Even the American Chamber of Commerce, a non-profit organization that promotes American business interests in Korea, showed signs of uncertainty by declining to endorse U.S. meat upon request Thursday, citing the sensitivity of the issue.

The safety concerns about consuming U.S. beef, which came from a 2003 case of bovine spongiform encephalopathy, more popularly known as mad cow disease, is unfounded according to Yang Ji-hae, director of the U.S. Meat Export Federation (USMEF) in Seoul, which promotes beef and pork from the United States.

Imports of U.S. beef were banned after the outbreak.

“There is a lot of inaccurate information circulating,” said Yang. “America has the highest level of animal welfare in the world when it comes to farms. Quality control may be voluntary but very strict.”

She added that the shocking images of cattle locked up inside cages are of dairy cows; those slaughtered for human consumption live outside to roam freely, often grazing on grass for the initial year and then fed grain after.

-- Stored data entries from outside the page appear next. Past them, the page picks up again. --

(** * Cycle-Time-Calculator: a shallow embedding of [lambda_function.py]

    The development follows the request pipeline of the service:
    [lambda_handler] -> [get_tool_detail] -> [parse_description] ->
    [get_family] -> [calc_prep_time] -> [calc_fluting_time].

    Python values are modelled as follows.
    - [str] is [string]; the helpers of [PyStr] are the [str] methods the
      source calls ([in], [split], [upper], [startswith], ...).
    - [float] (and the [int]s that flow into float arithmetic) is the carrier
      of the class [PyFloat]: the arithmetic is an interface, so every theorem
      holds for any implementation of it; [QFloat] is an instance on exact
      rationals on which the definitions compute.
    - a [ContentDict] whose [status_code] is 900 is [Ok], any other status is
      [Failure code]; an exception that the source does not catch is
      [Raise]. *)

From Stdlib Require Import String Ascii List ZArith Bool Lia.
From Stdlib Require Import QArith Qround Qabs.
Import ListNotations.

#[local] Open Scope string_scope.
#[local] Open Scope Z_scope.
#[local] Open Scope list_scope.

(** ** Outcomes: [ContentDict] status codes and uncaught exceptions *)

Inductive PyExn : Type :=
| ZeroDivisionError
| IndexError
| KeyError
| ValueError
| SyntaxError
| TypeError
| UnboundLocalError.

Inductive Outcome (A : Type) : Type :=
| Ok (a : A)
| Failure (code : Z)
| Raise (e : PyExn).

Arguments Ok {A} a.
Arguments Failure {A} code.
Arguments Raise {A} e.

Definition bind {A B : Type} (m : Outcome A) (k : A -> Outcome B) : Outcome B :=
  match m with
  | Ok a => k a
  | Failure c => Failure c
  | Raise e => Raise e
  end.

Notation "x <- m ;; k" := (bind m (fun x => k))
  (at level 61, m at next level, right associativity).
Notation "' pat <- m ;; k" := (bind m (fun x => match x with pat => k end))
  (at level 61, pat pattern, m at next level, right associativity).

(** Whether a stage returned with status 900. *)
Definition is_ok {A : Type} (m : Outcome A) : bool :=
  match m with
  | Ok _ => true
  | _ => false
  end.

(** [status_code] of the [ContentDict] a stage returns (900 is success);
    an uncaught exception has none. *)
Definition status_code {A : Type} (m : Outcome A) : option Z :=
  match m with
  | Ok _ => Some 900
  | Failure c => Some c
  | Raise _ => None
  end.

(** ** The [str] methods used by the source *)

Module PyStr.

(** [sub in s] *)
Fixpoint contains (sub s : string) : bool :=
  String.prefix sub s ||
  match s with
  | EmptyString => false
  | String _ s' => contains sub s'
  end.

(** [s.startswith(p)] *)
Definition startswith (s p : string) : bool := String.prefix p s.

(** [s.endswith(p)] *)
Fixpoint endswith (s p : string) : bool :=
  String.eqb s p ||
  match s with
  | EmptyString => false
  | String _ s' => endswith s' p
  end.

(** [w in l] for a list (or set) of strings *)
Definition mem (w : string) (l : list string) : bool :=
  existsb (String.eqb w) l.

(** [any(x in s for x in l)] *)
Definition any_in (l : list string) (s : string) : bool :=
  existsb (fun x => contains x s) l.

(** [s.split(c)] for a one-character separator: every occurrence splits,
    so the result is never empty. *)
Fixpoint split_char (c : ascii) (s : string) : list string :=
  match s with
  | EmptyString => [EmptyString]
  | String a s' =>
      if Ascii.eqb a c then EmptyString :: split_char c s'
      else match split_char c s' with
           | [] => [String a EmptyString]
           | w :: ws => String a w :: ws
           end
  end.

Definition upper_ascii (a : ascii) : ascii :=
  let n := nat_of_ascii a in
  if (97 <=? n)%nat && (n <=? 122)%nat then ascii_of_nat (n - 32) else a.

(** [s.upper()] on ASCII text *)
Fixpoint upper (s : string) : string :=
  match s with
  | EmptyString => EmptyString
  | String a s' => String (upper_ascii a) (upper s')
  end.

Definition lower_ascii (a : ascii) : ascii :=
  let n := nat_of_ascii a in
  if (65 <=? n)%nat && (n <=? 90)%nat then ascii_of_nat (n + 32) else a.

(** [s.lower()] on ASCII text *)
Fixpoint lower (s : string) : string :=
  match s with
  | EmptyString => EmptyString
  | String a s' => String (lower_ascii a) (lower s')
  end.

“It costs more to build roofs over their heads,” she said. “Actually, it’s the Korean cattle that are often locked inside.”

“It is in the farmers’ best interests to let cows live with some freedom, as stress negatively impacts the taste of the meat,” she argued.

E-Mart, one of the country’s largest supermarket chains and under the same corporate umbrella as its more upscale cousin Shinsegae Department Store, sells U.S. beef and “a lot of it,” said its spokesman.

“I don’t worry about it at all, really,” said a grocery shopper at Shinsegae’s Gangnam branch when asked about U.S. beef. “I ate it before (2003) and I think it tastes better.”

Advocates of U.S. beef have the same argument, saying it is not just a more affordable alternative to the prized local rival but a product of superior quality.

Yang and other USMEF staff have aimed to support that notion with the introduction of dry-aged steak, a time-consuming technique that was first developed for preservation purposes in the 60s. Sellers have their beef hung to dry in a temperature-controlled area for up to a month.

Ian Kim, owner of GOO STK 528 restaurants and first adopter of the specialty steak in Korea, said he “tested,” or tasted, all the beef he had access to from around the world before deciding to import the American kind at the height of the demonstrations in 2008.

Since opening in early 2009, his two restaurants are always full, with chaebol businessmen and A-list celebrities seated next to each other.

“Everyone said I would go out of business,” he said.

Now the popularity has convinced even the family restaurant chain VIPS to sell U.S. dry-aged steak.

But there is not a single mention of its American origin in any press kits or other promotional material.

And with the exception of dry-aged steak, all other beef on offer is Australian.